LORD SYDENHAM rose to ask His Majesty’s Government (1) By what means, under the mandate which has been accepted for the government of Palestine, it is proposed to safeguard the rights of the immense, non-Jewish majority of the population, while setting up a “National Home” for the Jewish race; (2) Whether the term “National Home” implies the exercise of governmental authority over the whole or part of the population of Palestine; and to move for Papers.

The noble Lord said: My Lords, every one of us must thoroughly sympathise with those Jews who wish to make their home in Palestine. Although their rights are based upon a particularly ruthless conquest we respect, and wish to take into full account, their strong sentiment inherited from the five hundred years during which they were a ruling people. We cannot, however, go back three thousand years, and we must consider the equal rights of the present inhabitants of Palestine.

In November, 1917, Mr. Balfour expressed the sympathy of the Government with the aspirations of the Zionists, but he stated that it must be “clearly understood that nothing shall be done which may prejudice the civil and religious rights of existing non-Jewish communities in Palestine.” It is because it seems that this just and necessary reservation has been forgotten that I venture to raise this Question in your Lordships’ House to-day. For reasons which can easily be understood it is only in your Lordships’ House that a strong plea can be raised for justice to the immense non-Jewish majority of the population of Palestine.
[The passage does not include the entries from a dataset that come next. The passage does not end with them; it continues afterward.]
Definition node_flags : FlagSet node_options := [
  ("init", BoolVar (fun v '(mkNodeOptions _ b c d e f g h i j) => mkNodeOptions v b c d e f g h i j));
  ("config", StringVar (fun v '(mkNodeOptions a _ c d e f g h i j) => mkNodeOptions a v c d e f g h i j));
  ("data-dir", StringVar (fun v '(mkNodeOptions a b _ d e f g h i j) => mkNodeOptions a b v d e f g h i j));
  ("listen", StringVar (fun v '(mkNodeOptions a b c _ e f g h i j) => mkNodeOptions a b c v e f g h i j));
  ("server", StringVar (fun v '(mkNodeOptions a b c d _ f g h i j) => mkNodeOptions a b c d v f g h i j));
  ("fingerprint", StringVar (fun v '(mkNodeOptions a b c d e _ g h i j) => mkNodeOptions a b c d e v g h i j));
  ("passphrase", StringVar (fun v '(mkNodeOptions a b c d e f _ h i j) => mkNodeOptions a b c d e f v h i j));
  ("console", BoolVar (fun v '(mkNodeOptions a b c d e f g _ i j) => mkNodeOptions a b c d e f g v i j));
  ("capacity", IntVar (fun v '(mkNodeOptions a b c d e f g h _ j) => mkNodeOptions a b c d e f g h v j));
  ("idle-timeout", DurationVar (fun v '(mkNodeOptions a b c d e f g h i _) => mkNodeOptions a b c d e f g h i v))
]%string.

Definition init_flags : FlagSet init_options := [
  ("config", StringVar (fun v '(mkInitOptions _ b c d e f g h) => mkInitOptions v b c d e f g h));
  ("data-dir", StringVar (fun v '(mkInitOptions a _ c d e f g h) => mkInitOptions a v c d e f g h));
  ("listen", StringVar (fun v '(mkInitOptions a b _ d e f g h) => mkInitOptions a b v d e f g h));
  ("server", StringVar (fun v '(mkInitOptions a b c _ e f g h) => mkInitOptions a b c v e f g h));
  ("fingerprint", StringVar (fun v '(mkInitOptions a b c d _ f g h) => mkInitOptions a b c d v f g h));
  ("passphrase", StringVar (fun v '(mkInitOptions a b c d e _ g h) => mkInitOptions a b c d e v g h));
  ("capacity", IntVar (fun v '(mkInitOptions a b c d e f _ h) => mkInitOptions a b c d e f v h));
  ("idle-timeout", DurationVar (fun v '(mkInitOptions a b c d e f g _) => mkInitOptions a b c d e f g v))
]%string.

Definition node_defaults : node_options := mkNodeOptions false "" "" "" "" "" "" false 0 0.
Definition init_defaults : init_options := mkInitOptions "" "" "" "" "" "" 0 0.

(** [len(args) == 0 || args[0] == "-h" || args[0] == "--help"], then the role. *)
Definition role_of (usage : string) (args : list string) : result (string * list string) :=
  match args with
  | [] => Err (ENew usage)
  | role :: rest =>
      if bool_decide (role = "-h"%string) || bool_decide (role = "--help"%string) then Err (ENew usage)
      else if bool_decide (role = RoleServer) || bool_decide (role = Config.RoleExit) ||
              bool_decide (role = RoleServerExit)
      then Ok (role, rest)
      else Err (ENew ("unsupported role " +:+ Quote role))
  end.

Definition parseInvocation (args : list string) : result (string * list string) :=
  role_of "usage: lnproxy-node <server|exit|server-exit> [options]" args.

Definition parseOptions (ps : parsers) (args : list string) : result node_options :=
  let? r := Parse ps node_flags node_defaults args in Ok r.1.

Definition init_parseOptions (ps : parsers) (args : list string) : result (string * init_options) :=
  let? r := role_of "usage: lnproxy-init <server|exit|server-exit> [options]" args in
  let? o := Parse ps init_flags init_defaults r.2 in
  Ok (r.1, o.1).

(* ------------------------------------------------------------------ *)
(** ** The configuration *)

Definition with_role (role : string) (n : Node) : Node :=
  mkNode role n.(nd_ListenAddress) n.(nd_DataDirectory) n.(nd_CertificateFile) n.(nd_KeyFile)
    n.(nd_VerifierFile) n.(nd_ServerAddress) n.(nd_ServerFingerprint) n.(nd_PassphraseSource)
    n.(nd_ConnectionLimit) n.(nd_IdleTimeout) n.(nd_ExitName) n.(nd_ExitID) n.(nd_Capacity) n.(nd_Console).

Definition with_dataDir (dir : string) (n : Node) : Node :=
  mkNode n.(nd_Role) n.(nd_ListenAddress) (or_else dir n.(nd_DataDirectory)) n.(nd_CertificateFile)
    n.(nd_KeyFile) n.(nd_VerifierFile) n.(nd_ServerAddress) n.(nd_ServerFingerprint)
    n.(nd_PassphraseSource) n.(nd_ConnectionLimit) n.(nd_IdleTimeout) n.(nd_ExitName) n.(nd_ExitID)
    n.(nd_Capacity) n.(nd_Console).

(** The [if opts.x != "" { cfg.X = opts.x }] of both programs. *)
Definition override (listen server fingerprint passphrase : string) (console : bool) (capacity idle : Z)
  (n : Node) : Node :=
  mkNode n.(nd_Role) (or_else listen n.(nd_ListenAddress)) n.(nd_DataDirectory) n.(nd_CertificateFile)
    n.(nd_KeyFile) n.(nd_VerifierFile) (or_else server n.(nd_ServerAddress))
    (or_else fingerprint n.(nd_ServerFingerprint)) (or_else passphrase n.(nd_PassphraseSource))
    n.(nd_ConnectionLimit) (if idle >? 0 then idle else n.(nd_IdleTimeout)) n.(nd_ExitName)
    n.(nd_ExitID) (if capacity >? 0 then capacity else n.(nd_Capacity)) (console || n.(nd_Console)).

Definition node_config (os : OS) (readFault : option error) (role : string) (o : node_options) (fs : FS)
  : result Node :=
  let? cfg :=
    if o.(no_init) then DefaultNode os role
    else if negb (empty_string o.(no_configPath)) then
      match LoadNode os readFault o.(no_configPath) fs with
      | (_, Some e) => Err e
      | (n, None) => Ok (with_role role n)
      end
    else DefaultNode os role in
  Ok (override o.(no_listen) o.(no_serverAddress) o.(no_fingerprint) o.(no_passphraseSrc) o.(no_console)
        o.(no_capacity) o.(no_idleTimeout) (FillPaths os (with_dataDir o.(no_dataDir) cfg))).

Definition init_config (os : OS) (role : string) (o : init_options) : result Node :=
  let? cfg := DefaultNode os role in
  Ok (override o.(io_listen) o.(io_serverAddress) o.(io_fingerprint) o.(io_passphraseSrc) false
        o.(io_capacity) o.(io_idleTimeout) (FillPaths os (with_dataDir o.(io_dataDir) cfg))).

(* ------------------------------------------------------------------ *)
(** ** Running *)

(** The rest of the machine a program runs on. *)
Record machine := mkMachine {
  mc_init : init_env;
  mc_readFault : option error;
  mc_openLog : open_faults;
  mc_terminal : Terminal;
  mc_environment : gmap string bytes;
  mc_answer : result string;
  mc_lower : bytes -> bytes;
  mc_keyPair : bytes -> bytes -> result bytes
}.

(** What a program ends up doing. *)
Inductive started : Type :=
  | Initialized
  | ExitRuns (cfg : Node) (passphrase : bytes) (trust : option KnownHosts)
  | ServerRuns (cfg : Node) (verifier : Verifier) (certificate : bytes).

Definition accepted_answer (lower : bytes -> bytes) (answer : string) : bool :=
  let answer := string_of (ToLower lower (TrimSpace (bytes_of answer))) in
  bool_decide (answer = "y"%string) || bool_decide (answer = "yes"%string).

Definition exit_confirmer (m : machine) (host fingerprint : string) : result bool :=
  if negb m.(mc_terminal).(tm_isTerminal)
  then Err (ENew "standard input is not a terminal; run E once interactively to trust S or configure --fingerprint")
  else let? answer := m.(mc_answer) in Ok (accepted_answer m.(mc_lower) answer).

Definition loadExitKnownHosts (m : machine) (cfg : Node) (fs : FS) : result KnownHosts :=
  match LoadKnownHosts m.(mc_readFault) (filepath_Join cfg.(nd_DataDirectory) "known-hosts.json") fs with
  | Err e => Err (EWrap "load known hosts: " e)
  | Ok k => Ok (SetConfirmer (Some (exit_confirmer m)) k)
  end.

(** The branch of [cfg.Role == config.RoleExit]. *)
Definition run_exit (m : machine) (cfg : Node) (fs : FS) : result started :=
  match NormalizeServerAddress (bytes_of cfg.(nd_ServerAddress)) with
  | Err e => Err (EWrap "exit mode: " e)
  | Ok address =>
      let cfg := mkNode cfg.(nd_Role) cfg.(nd_ListenAddress) cfg.(nd_DataDirectory) cfg.(nd_CertificateFile)
        cfg.(nd_KeyFile) cfg.(nd_VerifierFile) (string_of address) cfg.(nd_ServerFingerprint)
        cfg.(nd_PassphraseSource) cfg.(nd_ConnectionLimit) cfg.(nd_IdleTimeout) cfg.(nd_ExitName)
        cfg.(nd_ExitID) cfg.(nd_Capacity) cfg.(nd_Console) in
      let? passphrase := ResolvePassphrase m.(mc_terminal) m.(mc_environment) m.(mc_readFault) fs
        (bytes_of cfg.(nd_PassphraseSource)) in
      if empty_string cfg.(nd_ServerFingerprint)
      then let? knownHosts := loadExitKnownHosts m cfg fs in Ok (ExitRuns cfg passphrase (Some knownHosts))
      else Ok (ExitRuns cfg passphrase None)
  end.

Definition run_server (m : machine) (cfg : Node) (fs : FS) : result started :=
  match LoadVerifier m.(mc_readFault) cfg.(nd_VerifierFile) fs with
  | Err e => Err (EWrap "load passphrase verifier (run --init first): " e)
  | Ok verifier =>
      let pair :=
        let? cert := ReadFile m.(mc_readFault) cfg.(nd_CertificateFile) fs in
        let? key := ReadFile m.(mc_readFault) cfg.(nd_KeyFile) fs in m.(mc_keyPair) cert key in
      match pair with
      | Err e => Err (EWrap "load TLS certificate: " e)
      | Ok certificate => Ok (ServerRuns cfg verifier certificate)
      end
  end.

Section Programs.
Variable IDKey : bytes -> bytes -> Z -> Z -> Z -> Z -> bytes.
Variable ps : parsers.

(** [run] of [lnproxy-node]. *)
Definition node_run (m : machine) (args : list string) (fs : FS) : result started * FS :=
  match parseInvocation args with
  | Err e => (Err e, fs)
  | Ok (role, args) =>
      match parseOptions ps args with
      | Err e => (Err e, fs)
      | Ok o =>
          match node_config m.(mc_init).(ie_os) m.(mc_readFault) role o fs with
          | Err e => (Err e, fs)
          | Ok cfg =>
              match New m.(mc_openLog) m.(mc_init).(ie_goos) cfg.(nd_DataDirectory)
                      (cfg.(nd_Console) || o.(no_init)) fs with
              | (Err e, fs) => (Err e, fs)
              | (Ok _, fs) =>
                  if o.(no_init) then
                    match Initialize IDKey m.(mc_init) cfg o.(no_configPath) fs with
                    | (Some e, fs) => (Err e, fs)
                    | (None, fs) => (Ok Initialized, fs)
                    end
                  else if is_role cfg Config.RoleExit then (run_exit m cfg fs, fs)
                  else (run_server m cfg fs, fs)
              end
          end
      end
  end.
We went into the country to end the Turko-German menace against the Suez Canal and Egypt, and to rescue the people from the centuries of oppression by the Turks. After General Allenby’s brilliant campaign we were regarded by the people as their saviours, and the British prestige—using the word in its best sense—never stood so high among Syrian Moslems as it did then. Numbers of those Moslems served in our Armies, while others deserted from the Turkish cause and joined us. We then had a clean slate on which we could write, and I have no hesitation in saying that the problem of Palestine was, perhaps, the easiest of solution of those which had been left to us as the aftermath of the war. But now the situation has completely changed. Moslems, Christians, and many of the old Jewish ‘inhabitants distrust and dislike us, and would welcome almost any other Mandatory Power to rake our place. The Moslems say openly that they would prefer to return to Turkish rule, which was at least roughly impartial, and under which the various elements lived in general harmony.

I hope, my Lords, to be able to explain the cause of this great change. But I want first to draw attention to the conditions of Palestine at the time of the Armistice. The population consisted, roughly speaking, of 515,000 Moslems, 62,500 Christians, 65,300 Jews, and 5,050 others. But the percentage of each of the communities employed in agriculture was— Moslems, 69; Christians, 46; and Jews, 19. Thus, the Jews in Palestine about the end of the war were playing an infinitesimal part in what is the only industry of that country. The recent Jewish colonies are prospering in viticulture and in citrons fruits, but some are not yet on an economic basis because they are supported by outside capitalists. No one could object to the setting up of more of such colonies. The Jews, as a rule, do not cultivate cereals, and many of them are employers of Arab labour or the labour of a particularly depressed class of Jews who come from the Yemen. Then there are a large number of Jews in Palestine who do no useful work but live on mendicancy or on remittances from their wealthy co-religionists.